◆ RECORD SET ◆
********
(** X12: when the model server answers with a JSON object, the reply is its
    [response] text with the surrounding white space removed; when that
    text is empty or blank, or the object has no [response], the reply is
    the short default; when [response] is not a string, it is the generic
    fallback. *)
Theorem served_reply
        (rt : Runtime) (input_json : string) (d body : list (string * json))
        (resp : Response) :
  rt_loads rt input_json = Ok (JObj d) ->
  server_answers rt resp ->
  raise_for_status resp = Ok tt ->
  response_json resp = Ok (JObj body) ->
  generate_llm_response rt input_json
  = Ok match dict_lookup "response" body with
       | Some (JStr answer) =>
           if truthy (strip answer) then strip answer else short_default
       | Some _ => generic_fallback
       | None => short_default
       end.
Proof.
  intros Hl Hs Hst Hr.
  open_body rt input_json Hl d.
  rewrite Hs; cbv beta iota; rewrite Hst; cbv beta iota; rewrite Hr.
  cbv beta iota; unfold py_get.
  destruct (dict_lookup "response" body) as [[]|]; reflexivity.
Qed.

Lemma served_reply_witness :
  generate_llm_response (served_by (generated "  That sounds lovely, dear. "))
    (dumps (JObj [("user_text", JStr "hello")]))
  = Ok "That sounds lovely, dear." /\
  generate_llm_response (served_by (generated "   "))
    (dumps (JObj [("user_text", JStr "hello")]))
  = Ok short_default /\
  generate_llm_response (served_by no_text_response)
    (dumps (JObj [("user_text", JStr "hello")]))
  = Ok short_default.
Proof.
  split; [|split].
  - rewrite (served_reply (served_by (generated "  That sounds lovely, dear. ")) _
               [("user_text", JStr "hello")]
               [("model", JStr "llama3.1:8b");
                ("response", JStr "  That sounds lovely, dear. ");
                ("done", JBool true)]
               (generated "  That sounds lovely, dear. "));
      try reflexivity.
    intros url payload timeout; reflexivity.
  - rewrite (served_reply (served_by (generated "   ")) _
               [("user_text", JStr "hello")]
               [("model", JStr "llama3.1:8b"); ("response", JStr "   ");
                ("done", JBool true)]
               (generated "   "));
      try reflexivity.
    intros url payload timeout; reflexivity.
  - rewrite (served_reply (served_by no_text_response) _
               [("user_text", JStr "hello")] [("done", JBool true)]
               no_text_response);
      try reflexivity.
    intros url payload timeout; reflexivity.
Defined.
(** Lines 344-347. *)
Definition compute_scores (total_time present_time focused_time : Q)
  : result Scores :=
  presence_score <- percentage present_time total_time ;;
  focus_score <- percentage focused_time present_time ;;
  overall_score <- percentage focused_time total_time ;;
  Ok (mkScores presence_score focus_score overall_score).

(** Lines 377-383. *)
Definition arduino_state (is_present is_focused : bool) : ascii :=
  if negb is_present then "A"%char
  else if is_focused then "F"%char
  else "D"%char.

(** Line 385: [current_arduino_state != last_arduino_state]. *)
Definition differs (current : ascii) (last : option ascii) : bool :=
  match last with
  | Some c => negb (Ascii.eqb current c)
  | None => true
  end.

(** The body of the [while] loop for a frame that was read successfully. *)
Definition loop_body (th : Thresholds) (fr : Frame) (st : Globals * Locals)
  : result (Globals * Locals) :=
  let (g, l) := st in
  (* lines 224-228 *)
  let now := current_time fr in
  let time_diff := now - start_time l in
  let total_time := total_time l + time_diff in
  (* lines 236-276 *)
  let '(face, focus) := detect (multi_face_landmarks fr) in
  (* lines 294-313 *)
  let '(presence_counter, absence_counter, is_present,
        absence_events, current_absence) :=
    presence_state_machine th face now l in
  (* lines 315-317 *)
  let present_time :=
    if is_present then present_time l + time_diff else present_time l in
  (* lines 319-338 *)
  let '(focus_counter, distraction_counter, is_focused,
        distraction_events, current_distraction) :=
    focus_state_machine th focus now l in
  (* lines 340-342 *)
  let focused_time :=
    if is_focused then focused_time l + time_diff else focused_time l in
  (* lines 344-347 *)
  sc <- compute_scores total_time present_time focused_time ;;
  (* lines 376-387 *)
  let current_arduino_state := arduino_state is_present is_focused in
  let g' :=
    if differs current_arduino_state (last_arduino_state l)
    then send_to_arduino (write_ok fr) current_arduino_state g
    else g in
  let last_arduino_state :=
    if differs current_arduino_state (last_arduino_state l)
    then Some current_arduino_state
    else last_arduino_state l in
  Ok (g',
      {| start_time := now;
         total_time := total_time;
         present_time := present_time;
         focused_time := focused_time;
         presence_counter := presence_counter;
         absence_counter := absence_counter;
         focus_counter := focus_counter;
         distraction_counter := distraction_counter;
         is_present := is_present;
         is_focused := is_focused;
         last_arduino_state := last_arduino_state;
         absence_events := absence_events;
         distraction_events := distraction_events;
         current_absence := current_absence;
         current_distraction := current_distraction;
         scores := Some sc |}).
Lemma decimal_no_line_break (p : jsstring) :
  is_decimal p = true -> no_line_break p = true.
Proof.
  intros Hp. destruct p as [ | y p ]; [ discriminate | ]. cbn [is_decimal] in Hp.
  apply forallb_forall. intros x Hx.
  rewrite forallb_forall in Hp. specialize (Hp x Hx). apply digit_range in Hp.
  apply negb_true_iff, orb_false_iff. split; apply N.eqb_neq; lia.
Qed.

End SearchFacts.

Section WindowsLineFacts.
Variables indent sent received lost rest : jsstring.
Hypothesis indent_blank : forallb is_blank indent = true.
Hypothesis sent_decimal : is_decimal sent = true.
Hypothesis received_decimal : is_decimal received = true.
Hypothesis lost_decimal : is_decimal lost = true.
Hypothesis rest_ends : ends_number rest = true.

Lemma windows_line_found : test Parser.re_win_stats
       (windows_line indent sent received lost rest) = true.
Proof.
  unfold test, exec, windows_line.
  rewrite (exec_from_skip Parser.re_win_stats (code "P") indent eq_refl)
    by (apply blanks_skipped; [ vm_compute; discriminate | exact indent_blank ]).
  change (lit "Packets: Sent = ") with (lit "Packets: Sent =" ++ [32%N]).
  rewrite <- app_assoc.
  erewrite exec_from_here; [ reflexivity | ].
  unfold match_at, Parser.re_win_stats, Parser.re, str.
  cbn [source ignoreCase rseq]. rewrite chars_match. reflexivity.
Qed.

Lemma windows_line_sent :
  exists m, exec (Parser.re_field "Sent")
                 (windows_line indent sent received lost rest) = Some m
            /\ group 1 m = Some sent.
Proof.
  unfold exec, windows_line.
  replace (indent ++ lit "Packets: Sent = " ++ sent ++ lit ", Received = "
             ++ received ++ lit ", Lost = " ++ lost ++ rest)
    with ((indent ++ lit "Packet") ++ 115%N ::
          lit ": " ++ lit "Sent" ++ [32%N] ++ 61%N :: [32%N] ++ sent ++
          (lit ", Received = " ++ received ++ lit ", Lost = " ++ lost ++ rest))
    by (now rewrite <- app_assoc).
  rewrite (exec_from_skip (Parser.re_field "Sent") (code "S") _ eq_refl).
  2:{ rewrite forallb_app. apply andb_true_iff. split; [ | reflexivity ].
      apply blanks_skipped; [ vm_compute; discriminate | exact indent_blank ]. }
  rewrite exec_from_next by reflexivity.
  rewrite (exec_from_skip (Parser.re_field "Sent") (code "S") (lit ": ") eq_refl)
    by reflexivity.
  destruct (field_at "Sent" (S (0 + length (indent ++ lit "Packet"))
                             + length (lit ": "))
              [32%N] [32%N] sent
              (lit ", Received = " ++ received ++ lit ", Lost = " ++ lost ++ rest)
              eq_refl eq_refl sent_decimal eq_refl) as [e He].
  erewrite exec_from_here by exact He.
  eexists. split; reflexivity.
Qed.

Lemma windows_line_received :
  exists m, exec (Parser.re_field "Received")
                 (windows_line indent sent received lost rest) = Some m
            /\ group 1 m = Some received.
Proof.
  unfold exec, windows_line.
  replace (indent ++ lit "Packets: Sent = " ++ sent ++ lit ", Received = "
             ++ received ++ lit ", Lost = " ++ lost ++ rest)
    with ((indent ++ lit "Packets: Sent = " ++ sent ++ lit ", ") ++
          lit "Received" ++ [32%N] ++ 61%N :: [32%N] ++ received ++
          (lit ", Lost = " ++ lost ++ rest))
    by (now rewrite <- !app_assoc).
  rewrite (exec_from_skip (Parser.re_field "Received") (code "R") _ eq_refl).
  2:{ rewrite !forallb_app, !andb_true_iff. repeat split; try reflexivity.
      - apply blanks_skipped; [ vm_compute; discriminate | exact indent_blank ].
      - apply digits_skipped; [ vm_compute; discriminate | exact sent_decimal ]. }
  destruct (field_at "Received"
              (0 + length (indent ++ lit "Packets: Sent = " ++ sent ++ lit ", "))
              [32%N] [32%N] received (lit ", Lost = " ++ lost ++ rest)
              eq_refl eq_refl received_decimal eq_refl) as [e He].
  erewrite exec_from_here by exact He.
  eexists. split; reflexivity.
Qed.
********
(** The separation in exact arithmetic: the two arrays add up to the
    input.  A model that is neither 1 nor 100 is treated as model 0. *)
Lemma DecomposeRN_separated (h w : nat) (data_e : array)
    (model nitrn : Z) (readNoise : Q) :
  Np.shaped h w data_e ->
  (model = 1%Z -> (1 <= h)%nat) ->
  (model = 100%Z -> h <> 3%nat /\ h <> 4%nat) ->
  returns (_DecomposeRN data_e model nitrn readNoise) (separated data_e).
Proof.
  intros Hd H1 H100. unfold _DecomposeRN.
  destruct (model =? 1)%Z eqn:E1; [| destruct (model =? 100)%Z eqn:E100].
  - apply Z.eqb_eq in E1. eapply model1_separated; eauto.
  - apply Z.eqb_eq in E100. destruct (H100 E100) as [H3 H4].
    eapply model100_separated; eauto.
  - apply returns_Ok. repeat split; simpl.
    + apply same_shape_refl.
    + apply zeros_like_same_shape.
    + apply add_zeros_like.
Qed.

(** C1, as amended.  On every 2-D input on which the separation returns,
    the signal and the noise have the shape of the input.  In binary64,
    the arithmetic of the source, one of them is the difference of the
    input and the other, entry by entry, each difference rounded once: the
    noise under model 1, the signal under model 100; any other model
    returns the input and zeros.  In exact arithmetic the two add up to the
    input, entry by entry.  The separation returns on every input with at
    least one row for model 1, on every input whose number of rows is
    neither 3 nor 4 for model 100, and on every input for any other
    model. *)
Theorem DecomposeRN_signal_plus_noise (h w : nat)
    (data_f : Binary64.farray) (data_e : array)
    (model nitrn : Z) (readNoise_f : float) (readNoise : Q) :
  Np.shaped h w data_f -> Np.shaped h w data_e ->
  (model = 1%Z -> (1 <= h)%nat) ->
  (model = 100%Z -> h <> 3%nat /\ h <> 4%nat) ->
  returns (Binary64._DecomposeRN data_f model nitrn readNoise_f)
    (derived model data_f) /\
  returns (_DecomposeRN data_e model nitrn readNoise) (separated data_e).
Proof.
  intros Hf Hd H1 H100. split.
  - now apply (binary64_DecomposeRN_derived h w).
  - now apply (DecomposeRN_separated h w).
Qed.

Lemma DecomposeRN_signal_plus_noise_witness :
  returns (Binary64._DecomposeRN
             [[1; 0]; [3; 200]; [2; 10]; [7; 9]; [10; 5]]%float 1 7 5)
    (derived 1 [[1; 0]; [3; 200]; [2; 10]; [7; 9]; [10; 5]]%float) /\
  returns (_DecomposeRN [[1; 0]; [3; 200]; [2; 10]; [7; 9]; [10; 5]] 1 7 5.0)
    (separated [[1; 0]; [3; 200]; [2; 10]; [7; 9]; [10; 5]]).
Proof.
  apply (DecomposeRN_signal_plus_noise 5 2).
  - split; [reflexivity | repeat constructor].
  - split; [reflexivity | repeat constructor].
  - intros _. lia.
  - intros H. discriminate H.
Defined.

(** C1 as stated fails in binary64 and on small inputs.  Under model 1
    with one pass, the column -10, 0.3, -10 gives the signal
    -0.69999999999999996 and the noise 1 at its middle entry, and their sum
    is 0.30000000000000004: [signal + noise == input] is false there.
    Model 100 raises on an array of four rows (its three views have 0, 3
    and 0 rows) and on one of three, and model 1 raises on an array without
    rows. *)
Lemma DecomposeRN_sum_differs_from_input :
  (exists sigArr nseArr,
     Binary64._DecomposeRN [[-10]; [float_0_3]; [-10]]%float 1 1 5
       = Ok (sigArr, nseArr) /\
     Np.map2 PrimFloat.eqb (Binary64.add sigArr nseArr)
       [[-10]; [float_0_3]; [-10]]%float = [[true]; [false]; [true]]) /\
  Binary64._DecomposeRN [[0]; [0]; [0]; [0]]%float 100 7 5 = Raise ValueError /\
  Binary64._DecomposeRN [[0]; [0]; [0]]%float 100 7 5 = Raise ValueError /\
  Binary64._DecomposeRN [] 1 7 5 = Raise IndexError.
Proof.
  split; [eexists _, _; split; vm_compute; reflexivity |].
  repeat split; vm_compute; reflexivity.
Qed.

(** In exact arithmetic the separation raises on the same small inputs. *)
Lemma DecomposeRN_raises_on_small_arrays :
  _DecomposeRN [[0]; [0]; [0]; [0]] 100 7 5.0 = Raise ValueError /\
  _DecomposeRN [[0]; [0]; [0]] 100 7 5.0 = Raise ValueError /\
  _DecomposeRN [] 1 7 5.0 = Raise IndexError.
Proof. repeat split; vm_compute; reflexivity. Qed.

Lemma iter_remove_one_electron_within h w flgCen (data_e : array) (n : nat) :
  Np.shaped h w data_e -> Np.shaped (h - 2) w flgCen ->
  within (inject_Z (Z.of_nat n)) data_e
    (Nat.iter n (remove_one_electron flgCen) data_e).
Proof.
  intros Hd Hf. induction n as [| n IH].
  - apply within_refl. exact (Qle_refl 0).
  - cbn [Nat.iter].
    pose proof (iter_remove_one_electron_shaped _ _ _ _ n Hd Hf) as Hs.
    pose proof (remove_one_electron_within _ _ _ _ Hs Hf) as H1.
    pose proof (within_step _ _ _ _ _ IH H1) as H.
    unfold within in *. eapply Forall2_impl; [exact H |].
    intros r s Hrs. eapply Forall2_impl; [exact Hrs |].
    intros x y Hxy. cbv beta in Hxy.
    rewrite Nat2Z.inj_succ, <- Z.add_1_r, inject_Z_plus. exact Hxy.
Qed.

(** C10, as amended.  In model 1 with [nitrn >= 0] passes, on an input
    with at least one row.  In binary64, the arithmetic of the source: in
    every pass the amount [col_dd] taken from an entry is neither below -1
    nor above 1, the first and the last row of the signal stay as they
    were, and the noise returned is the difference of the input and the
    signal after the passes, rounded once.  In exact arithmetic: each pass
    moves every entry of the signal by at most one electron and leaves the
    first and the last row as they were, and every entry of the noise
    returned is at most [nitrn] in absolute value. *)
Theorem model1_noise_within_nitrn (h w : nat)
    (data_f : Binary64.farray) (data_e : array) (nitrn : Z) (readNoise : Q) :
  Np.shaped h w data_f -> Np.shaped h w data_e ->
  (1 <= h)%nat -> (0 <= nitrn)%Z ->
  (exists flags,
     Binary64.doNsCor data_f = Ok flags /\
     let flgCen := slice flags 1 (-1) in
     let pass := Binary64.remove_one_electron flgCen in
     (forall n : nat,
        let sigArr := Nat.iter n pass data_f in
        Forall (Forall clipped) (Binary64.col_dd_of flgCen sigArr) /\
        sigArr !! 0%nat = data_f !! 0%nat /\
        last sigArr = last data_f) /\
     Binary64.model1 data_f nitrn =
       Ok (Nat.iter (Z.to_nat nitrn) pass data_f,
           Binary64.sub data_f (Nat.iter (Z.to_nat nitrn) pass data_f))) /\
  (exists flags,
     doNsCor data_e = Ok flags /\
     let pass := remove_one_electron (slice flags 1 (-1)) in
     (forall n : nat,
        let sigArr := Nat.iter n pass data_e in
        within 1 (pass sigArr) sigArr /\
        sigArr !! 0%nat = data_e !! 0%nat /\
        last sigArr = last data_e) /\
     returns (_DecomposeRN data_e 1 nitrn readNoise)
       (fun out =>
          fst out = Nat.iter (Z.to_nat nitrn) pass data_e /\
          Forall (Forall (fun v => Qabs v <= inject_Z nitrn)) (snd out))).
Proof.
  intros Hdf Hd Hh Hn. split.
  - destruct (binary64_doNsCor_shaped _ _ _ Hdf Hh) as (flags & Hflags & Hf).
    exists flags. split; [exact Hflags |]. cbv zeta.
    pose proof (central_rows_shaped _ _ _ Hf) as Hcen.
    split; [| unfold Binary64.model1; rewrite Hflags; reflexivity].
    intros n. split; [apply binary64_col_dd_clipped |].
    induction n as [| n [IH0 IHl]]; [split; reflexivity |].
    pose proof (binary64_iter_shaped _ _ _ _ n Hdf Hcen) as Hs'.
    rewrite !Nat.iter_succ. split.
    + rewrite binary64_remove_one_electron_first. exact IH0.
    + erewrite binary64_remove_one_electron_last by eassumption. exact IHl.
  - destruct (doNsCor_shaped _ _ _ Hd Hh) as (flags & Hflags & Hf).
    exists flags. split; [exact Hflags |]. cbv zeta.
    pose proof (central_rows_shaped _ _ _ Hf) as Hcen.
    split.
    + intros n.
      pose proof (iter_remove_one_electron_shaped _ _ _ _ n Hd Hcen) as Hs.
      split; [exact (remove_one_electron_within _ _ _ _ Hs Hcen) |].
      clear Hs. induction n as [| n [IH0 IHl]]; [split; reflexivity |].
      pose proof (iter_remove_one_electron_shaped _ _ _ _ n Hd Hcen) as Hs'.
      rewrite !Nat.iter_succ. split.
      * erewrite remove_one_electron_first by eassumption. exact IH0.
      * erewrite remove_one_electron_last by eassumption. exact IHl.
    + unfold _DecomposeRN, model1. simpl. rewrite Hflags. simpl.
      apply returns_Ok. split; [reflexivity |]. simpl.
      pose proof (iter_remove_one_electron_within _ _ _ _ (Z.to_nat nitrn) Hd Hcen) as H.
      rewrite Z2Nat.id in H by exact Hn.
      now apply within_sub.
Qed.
********
◆ TASK BRIEF ◆
Copy the lines above exactly. Start with the line containing "split; try reflexivity.", end with the line containing "- apply digits_skipped;", and include both.

◆ YOUR SOLUTION ◆
  2:{ rewrite !forallb_app, !andb_true_iff. repeat split; try reflexivity.
      - apply blanks_skipped; [ vm_compute; discriminate | exact indent_blank ].
      - apply digits_skipped; [ vm_compute; discriminate | exact sent_decimal ]. }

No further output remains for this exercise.